RECORDED DATA START

(* ===== verification/Sieve.v ===== *)
(** * common/sieve.c: the sieve of Eratosthenes

    The loops of the test program over an array of bytes, and that they leave
    the prime numbers marked and return how many there are. *)

From S2P Require Import Prelude.
From Stdlib Require Import Znumtheory.

(** An operation on [int] that must not overflow. *)
Definition int_ok (x : Z) : bool := (- 2 ^ 31 <=? x) && (x <? 2 ^ 31).

(** [for (j = i*2; j < size; j += i) data[j] = 0;] from [j] on. *)
Fixpoint strike (f : nat) (i j size : Z) (data : list Z) : res (list Z) :=
  match f with
  | O => Hang
  | S f =>
      if j <? size then
        let* data := arr_set data j 0 in
        valid! (int_ok (j + i));
        strike f i (j + i) size data
      else Ret data
  end.

(** The body of the second loop; [r] counts the primes. *)
Definition sieve_step (size i : Z) (s : Z * list Z) : res (Z * list Z) :=
  let '(r, data) := s in
  let* c := arr_get data i in
  if c =? 0 then Ret (r, data) else
  valid! (int_ok (i * 2));
  let* data := strike (S (Z.to_nat size)) i (i * 2) size data in
  Ret (r + 1, data).

Definition sieve (data : list Z) (size : Z) : res (Z * list Z) :=
  let* data := for_ (Z.to_nat size) 0 (λ i data, arr_set data i 1) data in
  let* data := arr_set data 1 0 in
  let* data := arr_set data 0 0 in
  for_ (Z.to_nat (size - 2)) 2 (sieve_step size) (0, data).

(** ** Correctness *)

#[global] Instance prime_decision p : Decision (prime p) := prime_dec p.

(** How many primes are below [n]. *)
Definition primes_below (n : Z) : Z := Z.of_nat (length (filter prime (seqZ 0 n))).

Section sieve.
Context (size : Z) (Hsize : 2 ≤ size ≤ 2 ^ 30).

(** Before the number [i] is looked at, exactly the numbers without a divisor
    below [i] are marked. *)
Definition struck (i x : Z) : Prop := x < 2 ∨ ∃ d, 2 ≤ d < i ∧ d < x ∧ (d | x).
Definition marks (P : Z → Prop) (data : list Z) : Prop :=
  Z.of_nat (length data) = size ∧ ∀ x, 0 ≤ x < size → ∃ b, data !! Z.to_nat x = Some b ∧ (b = 0 ∨ b = 1) ∧ (b = 0 ↔ P x).

Lemma marks_set P data j : marks P data → 0 ≤ j < size → post (arr_set data j 0) (marks (λ x, P x ∨ x = j)).
Proof.
  intros [Hl Hm] Hj. rewrite arr_set_ok by lia. cbn [post]. split; [by rewrite length_insert|]. intros x Hx.
  destruct (decide (x = j)) as [->|Hne].
  - exists 0. rewrite list_lookup_insert_eq by lia. split_and!; [done|by left|]. split; [by right|done].
  - rewrite list_lookup_insert_ne by lia. destruct (Hm x Hx) as (b & ? & ? & Hb). exists b. split_and!; [done..|]. rewrite Hb. split; [by left|by intros [?|?]].
Qed.

Lemma marks_ext P Q data : (∀ x, 0 ≤ x < size → P x ↔ Q x) → marks P data → marks Q data.
Proof. intros H [Hl Hm]. split; [done|]. intros x Hx. destruct (Hm x Hx) as (b & ? & ? & Hb). exists b. split_and!; [done..|]. rewrite Hb. by apply H. Qed.

(** All multiples from [j] on are struck out. *)
Lemma strike_spec f i j P data : marks P data → 2 ≤ i < size → 0 ≤ j → j < size + i → (i | j) → Z.max 0 (size - j) < Z.of_nat f →
  post (strike f i j size data) (marks (λ x, P x ∨ j ≤ x ∧ (i | x))).
Proof.
  revert j P data. induction f as [|f IH]; intros j P data Hm Hi Hj Hji Hd Hf; [lia|]. cbn [strike].
  destruct (Z.ltb_spec j size).
  - apply post_bind. eapply post_mono; [apply marks_set; done|]. intros data' Hm'. cbn beta.
    replace (int_ok (j + i)) with true by (symmetry; apply andb_true_iff; rewrite Z.leb_le, Z.ltb_lt; lia).
    eapply post_mono; [apply IH; [exact Hm'|done|lia|lia|by apply Z.divide_add_r|lia]|]. cbn beta. intros data''. apply marks_ext. intros x Hx. split.
    + intros [[?| ->]|[? ?]]; [by left|by right|right; split; [lia|done]].
    + intros [?|[Hjx Hdx]]; [by left; left|]. destruct (decide (x = j)) as [->|Hne]; [left; by right|]. right. split; [|done].
      destruct Hd as [a Ha], Hdx as [b Hb]. assert (a < b) by nia. nia.
  - cbn [post]. eapply marks_ext; [|exact Hm]. cbn beta. intros x Hx. split; [by left|]. intros [?|[? _]]; [done|lia].
Qed.

(** Looking at [i]: it is marked exactly when it is prime. *)
Lemma struck_prime i : 2 ≤ i → ¬ struck i i ↔ prime i.
Proof.
  intros Hi. rewrite <- prime_alt. split.
  - intros Hs. split; [lia|]. intros d Hd Hdiv. apply Hs. right. exists d. split_and!; [lia|lia|lia|done].
  - intros [_ Hp] [?|(d & Hd & _ & Hdiv)]; [lia|]. by apply (Hp d); [lia|].
Qed.

Lemma struck_next i x : 2 ≤ i → 0 ≤ x → struck (i + 1) x ↔ struck i x ∨ i < x ∧ (i | x).
Proof.
  intros Hi Hx. unfold struck. split.
  - intros [?|(d & Hd & Hdx & Hdiv)]; [by left; left|]. destruct (decide (d = i)) as [->|]; [by right|]. left. right. exists d. split_and!; [lia|lia|lia|done].
  - intros [[?|(d & Hd & Hdx & Hdiv)]|[? ?]]; [by left|right; exists d; split_and!; [lia|lia|lia|done]|right; exists i; split_and!; [lia|lia|lia|done]].
Qed.

Lemma sieve_step_spec i r data : 2 ≤ i < size → marks (struck i) data → r = primes_below i →
  post (sieve_step size i (r, data)) (λ '(r', data'), marks (struck (i + 1)) data' ∧ r' = primes_below (i + 1)).
Proof.
  intros Hi Hm Hr. cbn [sieve_step]. pose proof Hm as [Hl Hx]. destruct (Hx i ltac:(lia)) as (b & Hb & Hb01 & Hbs).
  rewrite (arr_get_ok _ _ b) by (done || lia). cbn [bind].
  assert (Hc : primes_below (i + 1) = primes_below i + (if decide (prime i) then 1 else 0)).
  { unfold primes_below. rewrite seqZ_app, filter_app, length_app by lia. cbn [seqZ Z.to_nat]. rewrite Nat2Z.inj_add. f_equal.
    change (seqZ (0 + i) 1) with [0 + i]. rewrite Z.add_0_l, filter_cons. by destruct (decide (prime i)). }
  destruct (Z.eqb_spec b 0) as [E|E].
  - cbn [post]. split.
    + eapply marks_ext; [|exact Hm]. intros x Hx'. rewrite struck_next by lia. split; [by left|]. intros [?|[? Hd]]; [done|].
      destruct (proj1 Hbs E) as [?|(d & ? & ? & ?)]; [lia|]. right. exists d. split_and!; [lia|lia|lia|by etrans].
    + rewrite Hc, decide_False; [lia|]. rewrite <- struck_prime by lia. intros Hn. by apply Hn, Hbs.
  - replace (int_ok (i * 2)) with true by (symmetry; apply andb_true_iff; rewrite Z.leb_le, Z.ltb_lt; lia).
    apply post_bind. eapply post_mono; [apply (strike_spec _ i (i * 2) (struck i)); [done|done|lia|lia|by exists 2; lia|lia]|].
    cbn beta. intros data' Hm'. cbn [post]. split.
    + eapply marks_ext; [|exact Hm']. cbn beta. intros x Hx'. rewrite struck_next by lia. split.
      * intros [?|[? ?]]; [by left|right; split; [lia|done]].
      * intros [?|[? Hd]]; [by left|right; split; [|done]]. destruct Hd as [k Hk]. assert (2 ≤ k) by nia. nia.
    + rewrite Hc, decide_True; [lia|]. apply struck_prime; [lia|]. intros Hn. by apply E, Hbs.
Qed.
End sieve.

(** C39: the sieve.  For an array of [size] bytes, [sieve] marks exactly the prime
    numbers below [size] and returns how many there are; no access is out of
    bounds and no index overflows. *)
Theorem sieve_correct data size : 2 ≤ size ≤ 2 ^ 30 → Z.of_nat (length data) = size →
  post (sieve data size) (λ '(r, data'), r = primes_below size ∧ Z.of_nat (length data') = size ∧
    ∀ x, 0 ≤ x < size → data' !! Z.to_nat x = Some (if decide (prime x) then 1 else 0)).
Proof.
  intros Hs Hl. unfold sieve. apply post_bind. eapply post_mono.
  { apply (for_inv (λ i data, Z.of_nat (length data) = size ∧ ∀ x, 0 ≤ x < i → data !! Z.to_nat x = Some 1)); [by split; [|lia]|].
    intros i d Hi [Hld Hd]. rewrite arr_set_ok by lia. cbn [post]. split; [by rewrite length_insert|]. intros x Hx.
    destruct (decide (x = i)) as [->|]; [by rewrite list_lookup_insert_eq by lia|]. rewrite list_lookup_insert_ne by lia. apply Hd. lia. }
  cbn beta. rewrite Z.add_0_l, Z2Nat.id by lia. intros d1 [Hl1 Hd1]. rewrite arr_set_ok by lia. cbn [bind].
  rewrite arr_set_ok by (rewrite length_insert; lia). cbn [bind]. set (d2 := <[_ := _]> _).
  assert (Hm : marks size (struck 2) d2).
  { split; [by unfold d2; rewrite !length_insert|]. intros x Hx. unfold d2. destruct (decide (x = 0)) as [->|]; [|destruct (decide (x = 1)) as [->|]].
    - exists 0. rewrite list_lookup_insert_eq by (rewrite length_insert; lia). split_and!; [done|by left|]. split; [by left|done].
    - exists 0. rewrite list_lookup_insert_ne, list_lookup_insert_eq by lia. split_and!; [done|by left|]. split; [by left|done].
    - exists 1. rewrite !list_lookup_insert_ne by lia. split_and!; [by apply Hd1|by right|]. split; [done|]. intros [?|(d & ? & _)]; lia. }
  eapply post_mono.
  { apply (for_inv (λ i '(r, data), marks size (struck i) data ∧ r = primes_below i)).
    - split; [exact Hm|by vm_compute].
    - intros i [r d] Hi [Hmi Hri]. apply sieve_step_spec; [done|lia|done|done]. }
  cbn beta. replace (2 + Z.of_nat (Z.to_nat (size - 2))) with size by lia. intros [r d] [[Hld Hmd] ->]. split_and!; [done..|].
  intros x Hx. destruct (Hmd x Hx) as (b & -> & Hb01 & Hb). f_equal.
  assert (Hp : ¬ struck size x ↔ prime x).
  { destruct (decide (x < 2)) as [|Hx2]; [split; [intros Hn; destruct Hn; by left|intros Hp%prime_ge_2; lia]|]. rewrite <- struck_prime by lia.
    unfold struck. split; intros Hn Hx'; apply Hn; destruct Hx' as [?|(e & ? & ? & ?)]; [by left|right; exists e; split_and!; [lia|lia|lia|done]|by left|right; exists e; split_and!; [lia|lia|lia|done]]. }
  destruct (decide (prime x)) as [Hpx|Hpx]; rewrite <- Hp in Hpx; destruct Hb01 as [->| ->]; try done; exfalso; [by apply Hpx, Hb|].
  apply Hpx. intros Hn%Hb. done.
Qed.

Lemma sieve_correct_witness : post (sieve [7; 7; 7; 7; 7; 7; 7; 7] 8) (λ '(r, data'), r = primes_below 8 ∧ Z.of_nat (length data') = 8 ∧
  ∀ x, 0 ≤ x < 8 → data' !! Z.to_nat x = Some (if decide (prime x) then 1 else 0)).
Proof. exact (sieve_correct [7; 7; 7; 7; 7; 7; 7; 7] 8 ltac:(lia) eq_refl). Defined.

RECORDED DATA END

- _ACTION ITEM_
Only certain lines are wanted. Please return exactly those from the top of the data through the line with "let* data := for_".

- _ANSWER SPACE_
(* ===== verification/Sieve.v ===== *)
(** * common/sieve.c: the sieve of Eratosthenes

    The loops of the test program over an array of bytes, and that they leave
    the prime numbers marked and return how many there are. *)

From S2P Require Import Prelude.
From Stdlib Require Import Znumtheory.

(** An operation on [int] that must not overflow. *)
Definition int_ok (x : Z) : bool := (- 2 ^ 31 <=? x) && (x <? 2 ^ 31).

(** [for (j = i*2; j < size; j += i) data[j] = 0;] from [j] on. *)
Fixpoint strike (f : nat) (i j size : Z) (data : list Z) : res (list Z) :=
  match f with
  | O => Hang
  | S f =>
      if j <? size then
        let* data := arr_set data j 0 in
        valid! (int_ok (j + i));
        strike f i (j + i) size data
      else Ret data
  end.

(** The body of the second loop; [r] counts the primes. *)
Definition sieve_step (size i : Z) (s : Z * list Z) : res (Z * list Z) :=
  let '(r, data) := s in
  let* c := arr_get data i in
  if c =? 0 then Ret (r, data) else
  valid! (int_ok (i * 2));
  let* data := strike (S (Z.to_nat size)) i (i * 2) size data in
  Ret (r + 1, data).

Definition sieve (data : list Z) (size : Z) : res (Z * list Z) :=
  let* data := for_ (Z.to_nat size) 0 (λ i data, arr_set data i 1) data in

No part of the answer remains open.